The economic council specifically points out that smart growth is not characterized by scattered development located outside compact urban and village centers that is excessively land consumptive. Again, one would assume a well-informed city councilor would understand that smart growth is not development that limits transportation options, especially for pedestrians, does not allow for the fragmentation of farmland and forestland, does not allow for development that requires municipal infrastructure stretched across undeveloped lands in a manner that would extend service to lands located outside a compact village and more urban centers, and does not allow for linear development along well-traveled roads.

Does Chittenden understand what smart growth is and what it is not, and how does he reconcile this with his unabashedly pro-development statements? Does he not understand that development always leads to higher taxes to pay for the needed increase in municipal services, increases that are never off-set by growing the grand list?

Are there other councilors who do not realize these harmful consequences of being pro-development, and who do not support the time-honored guidance of smart growth? I am hopeful there are not, and councilor Chittenden ends up standing alone.

Smart growth and climate crisis mitigation are forever linked. We have no other choices if we are to bequeath our children a livable environment in South Burlington, and that’s what makes Chittenden’s statements so disturbing and out of touch with the reality of 2022. We are now past the time of having some of the choices and freedoms we all had just 20 years ago.

No city councilor can act as if it is 1990 or even the year 2000, when there was not a code red warning from the science community and when we had not yet realized the long-term benefits of true smart growth development. It’s 2022, and we need to recognize the facts and change with the times.

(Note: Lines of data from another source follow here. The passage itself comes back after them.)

(** * SmartLearn AI: the shared type registry (shared/types/python_types.py)

    The module declares seven string enumerations and forty-two pydantic
    [BaseModel] classes, and nothing else.  What an instantiation does
    is decided by the declarations (annotations, [Field(ge=, le=)]
    bounds, defaults) and by the validation [BaseModel] runs on
    construction, in its default configuration:
    - every attribute is validated, and the violations of all of them
      are reported together;
    - an argument of the annotated type is stored as it is, after the
      check of its bounds; an argument of another type goes through the
      library's conversions first;
    - an absent argument takes the default of the attribute, which is
      not validated, and is a violation when there is none;
    - an argument that names no attribute is ignored.

    The layers of the development:
    - [Datetime]: datetime objects and their ISO-8601 text;
    - [Py]: the Python values a constructor receives and stores;
    - [Pydantic]: declarations as data and the validation they induce;
    - [Types]: the declarations of python_types.py, in source order;
    - [Conversions]: conversions of pydantic's default mode;
    - [Wire]: the serialized form of a stored value;
    - [Shape], [Scenario], [Induction]: the vocabulary of the
      properties, the arguments of the scenarios, induction principles.
    Facts about the text of datetimes, about validation for any
    declaration and about constructor calls come next, and the
    properties of the registry last. *)

From Stdlib Require Import ZArith List String Ascii Bool Lia Eqdep_dec.
From Stdlib Require Import Floats.SpecFloat.
Import ListNotations.

Set Warnings "-register-all".

Local Open Scope string_scope.
Local Open Scope Z_scope.

(** ** Option sequencing *)

Notation "'let*' p ':=' a 'in' b" :=
  (match a with Some p => b | None => None end)
  (at level 10, p pattern, a at level 100, b at level 200).

(* ================================================================= *)
(** ** datetime objects *)

Module Datetime.

(** The attributes of [datetime.datetime]; [utcoffset] is what the
    [tzinfo] of an aware object gives, a [timedelta] east of UTC counted
    in microseconds, and [None] for a naive object. *)
Record fields := Fields {
  year : Z; month : Z; day : Z;
  hour : Z; minute : Z; second : Z; microsecond : Z;
  utcoffset : option Z
}.

Definition between (lo hi x : Z) : bool := (lo <=? x) && (x <=? hi).

Definition is_leap (y : Z) : bool :=
  (y mod 4 =? 0) && (negb (y mod 100 =? 0) || (y mod 400 =? 0)).

Definition days_in_month (y m : Z) : Z :=
  if m =? 2 then (if is_leap y then 29 else 28)
  else if (m =? 4) || (m =? 6) || (m =? 9) || (m =? 11) then 30
  else 31.

(** One minute and one day, in microseconds. *)
Definition minute_us : Z := 60000000.
Definition day_us : Z := 86400000000.

(** The ranges the [datetime] constructor enforces (it raises
    [ValueError] outside them); the offset of a [tzinfo] lies strictly
    between minus one day and one day. *)
Definition valid (f : fields) : bool :=
  between 1 9999 (year f) && between 1 12 (month f)
  && between 1 (days_in_month (year f) (month f)) (day f)
  && between 0 23 (hour f) && between 0 59 (minute f)
  && between 0 59 (second f) && between 0 999999 (microsecond f)
  && match utcoffset f with
     | None => true
     | Some o => between (1 - day_us) (day_us - 1) o
     end.

(** A datetime object: attributes within the constructor's ranges. *)
Record t := Make { attrs : fields; attrs_valid : valid attrs = true }.

(** The object is naive, or its offset is a whole number of minutes
    (every zone in use today; [timezone(timedelta(minutes=19,
    seconds=32))] is not). *)
Definition whole_minutes (d : t) : bool :=
  match utcoffset (attrs d) with
  | None => true
  | Some o => o mod minute_us =? 0
  end.

Definition check (f : fields) : option t :=
  match bool_dec (valid f) true with
  | left H => Some (Make f H)
  | right _ => None
  end.

(** *** Decimal digits *)

Definition digit (d : Z) : ascii := ascii_of_N (48 + Z.to_N d).

Definition digit_val (c : ascii) : option Z :=
  let n := Z.of_N (N_of_ascii c) in
  if between 48 57 n then Some (n - 48) else None.

(** [pad k n]: the last [k] decimal digits of [n], zero padded. *)
Fixpoint pad (k : nat) (n : Z) : string :=
  match k with
  | O => ""
  | S k' => String (digit ((n / 10 ^ Z.of_nat k') mod 10)) (pad k' n)
  end.

(** [read_digits k acc s]: exactly [k] digits from the front of [s]. *)
Fixpoint read_digits (k : nat) (acc : Z) (s : string) : option (Z * string) :=
  match k with
  | O => Some (acc, s)
  | S k' =>
      match s with
      | String c s' =>
          let* d := digit_val c in read_digits k' (10 * acc + d) s'
      | EmptyString => None
      end
  end.

Definition expect (c : ascii) (s : string) : option string :=
  match s with
  | String c' s' => if Ascii.eqb c c' then Some s' else None
  | EmptyString => None
  end.

(** *** ISO-8601 text

    [YYYY-MM-DDTHH:MM:SS], then [.ffffff] when the microseconds are not
    zero, then [Z] for UTC, [+HH:MM] or [-HH:MM] for another offset and
    nothing for a naive object.  An ISO-8601 offset is made of hours
    and minutes: what the offset of the object holds below the minute
    is not written. *)

Definition offset_text (tz : option Z) : string :=
  match tz with
  | None => ""
  | Some o =>
      if o =? 0 then "Z"
      else
        let m := Z.abs o / minute_us in
        String (if o <? 0 then "-"%char else "+"%char)
               (pad 2 (m / 60) ++ String ":" (pad 2 (m mod 60)))
  end.

Definition fraction_text (us : Z) (rest : string) : string :=
  if us =? 0 then rest else String "." (pad 6 us ++ rest).

Definition format_fields (f : fields) : string :=
  pad 4 (year f) ++ String "-" (pad 2 (month f) ++ String "-" (pad 2 (day f)
  ++ String "T" (pad 2 (hour f) ++ String ":" (pad 2 (minute f)
  ++ String ":" (pad 2 (second f)
  ++ fraction_text (microsecond f) (offset_text (utcoffset f))))))).

Definition isoformat (d : t) : string := format_fields (attrs d).

Definition read_fraction (s : string) : option (Z * string) :=
  match s with
  | String c s' => if Ascii.eqb c "." then read_digits 6 0 s' else Some (0, s)
  | EmptyString => Some (0, s)
  end.

(** An offset [HH:MM] of at most 23 hours and 59 minutes. *)
Definition read_hhmm (sign : Z) (s : string) : option (option Z) :=
  let* (h, s) := read_digits 2 0 s in
  let* s := expect ":" s in
  let* (m, s) := read_digits 2 0 s in
  match s with
  | EmptyString =>
      if (h <=? 23) && (m <=? 59)
      then Some (Some (sign * (60 * h + m) * minute_us))
      else None
  | String _ _ => None
  end.

Definition read_offset (s : string) : option (option Z) :=
  match s with
  | EmptyString => Some None
  | String c s' =>
      if Ascii.eqb c "Z" then
        match s' with EmptyString => Some (Some 0) | String _ _ => None end
      else if Ascii.eqb c "+" then read_hhmm 1 s'
      else if Ascii.eqb c "-" then read_hhmm (-1) s'
      else None
  end.
(** The pattern accepts exactly the strings of 1 to 63 code units that are
    all letters, digits or underscores. *)
Lemma regexCheck_test_iff (s : jsstring) :
  RegExp.test regexCheck s = true
  <-> 1 <= length s <= 63 /\ forallb is_word_char s = true.
Proof.
  unfold regexCheck. rewrite test_anchored.
  change (RegExp.matcher _ 0 s _)
    with (RegExp.repeat_match (RegExp.matcher (RegExp.Class word_ranges))
            1 63 0 s
            (fun p i => RegExp.matcher RegExp.Eol p i (fun _ _ => true))).
  rewrite repeat_class_spec. split.
  - intros (n & Hn & Hlen & Hall & Hk). simpl in Hk.
    destruct (skipn n s) eqn:Hskip; [| discriminate].
    assert (Hnl : n = length s).
    { pose proof (length_skipn n s) as Hl. rewrite Hskip in Hl.
      simpl in Hl. lia. }
    subst n. rewrite firstn_all, forallb_word in Hall. split; [lia | exact Hall].
  - intros [Hlen Hall]. exists (length s).
    rewrite firstn_all, skipn_all, forallb_word.
    repeat split; try lia. exact Hall.
Qed.

(** The same, with propositions: which label changes enable the button. *)
Lemma regexCheck_accepts (s : jsstring) :
  1 <= length s <= 63 ->
  (forall c, In c s -> is_word_char c = true) ->
  RegExp.test regexCheck s = true.
Proof.
  intros Hlen Hall. apply regexCheck_test_iff. split; [exact Hlen |].
  apply forallb_forall. exact Hall.
Qed.

Lemma regexCheck_rejects (s : jsstring) :
  length s = 0 \/ 63 < length s
  \/ (exists c, In c s /\ is_word_char c = false) ->
  RegExp.test regexCheck s = false.
Proof.
  intros Hbad. apply not_true_is_false. intros Hok.
  apply regexCheck_test_iff in Hok. destruct Hok as [Hlen Hall].
  destruct Hbad as [H0 | [H64 | (c & Hin & Hc)]]; try lia.
  rewrite forallb_forall in Hall. rewrite (Hall c Hin) in Hc. discriminate.
Qed.

Lemma regexCheck_test_eq (s : jsstring) :
  RegExp.test regexCheck s
  = (1 <=? length s) && (length s <=? 63) && forallb is_word_char s.
Proof.
  apply eq_true_iff_eq. rewrite regexCheck_test_iff.
  rewrite !andb_true_iff, !Nat.leb_le. tauto.
Qed.

(** The edge cases the specification lists. *)
Example regexCheck_empty : RegExp.test regexCheck (lit "") = false.
Proof. reflexivity. Qed.

Example regexCheck_63 :
  RegExp.test regexCheck (repeat 97%N 63) = true.
Proof. vm_compute. reflexivity. Qed.

Example regexCheck_64 :
  RegExp.test regexCheck (repeat 97%N 64) = false.
Proof. vm_compute. reflexivity. Qed.

Example regexCheck_space : RegExp.test regexCheck (lit "my model") = false.
Proof. vm_compute. reflexivity. Qed.

Example regexCheck_hyphen : RegExp.test regexCheck (lit "my-model") = false.
Proof. vm_compute. reflexivity. Qed.

(** U+00E9 and a surrogate pair. *)
Example regexCheck_unicode :
  RegExp.test regexCheck [109; 233]%N = false
  /\ RegExp.test regexCheck [55357; 56832]%N = false.
Proof. split; vm_compute; reflexivity. Qed.

Example regexCheck_trailing_newline :
  RegExp.test regexCheck (lit "model" ++ [10%N]) = false.
Proof. vm_compute. reflexivity. Qed.

Example regexCheck_word : RegExp.test regexCheck (lit "stg_Orders_2024") = true.
Proof. vm_compute. reflexivity. Qed.

(** ** The submit gate *)

Arguments RegExp.test : simpl never.

Lemma after_onLabelChange (v : jsstring) (st : Index.State) :
  after (Index.onLabelChange v) st
  = ( Index.mkState v (Index.description st)
        (negb (RegExp.test regexCheck v)) (Index.materializationNumRadio st),
      [HandleModelName v] ).
Proof.
  unfold after, Index.onLabelChange, Index.setLabel, Index.setIsDisabled,
    handleModelName, bind, modify, emit.
  cbn. reflexivity.
Qed.

(** C1. In the validated copy, after every label change the submit button
    is enabled exactly when the new label passes [regexCheck], and
    [regexCheck] passes exactly on the strings of 1 to 63 characters that
    are all ASCII letters, digits or underscores: such a label enables the
    button, and an empty label, a longer one, or one with any other
    character disables it. *)
Theorem C1_label_change_sets_submit_gate
  (t : jsstring -> jsstring) (props : Props) (st : Index.State)
  (v : jsstring) :
  let st' := fst (after (Index.handler props (LabelInput v)) st) in
  Index.label st' = v
  /\ negb (submit_disabled (Index.SaveDataModelModal t props st'))
     = RegExp.test regexCheck v
  /\ RegExp.test regexCheck v
     = (1 <=? length v) && (length v <=? 63) && forallb is_word_char v.
Proof.
  cbn [Index.handler]. rewrite after_onLabelChange.
  cbn. rewrite negb_involutive. repeat split.
  apply regexCheck_test_eq.
Qed.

Tightening requirements and regulations are the wave of the future, and we must change our way of thinking to sustain our community. Enacting land development regulations that include the amendments made by the planning commission, the city’s natural resources and conservation committee and the South Burlington Land Trust are absolutely essential. The city already emphasized the requirement to preserve our undeveloped, natural spaces and to encourage development only in the city core and along transit lines, as written in their 2018 interim bylaws.

Now is the time for all South Burlington city councilors to step up and follow the city’s vision.


John Bossange lives in South Burlington. He sits on the board of the South Burlington Land Trust.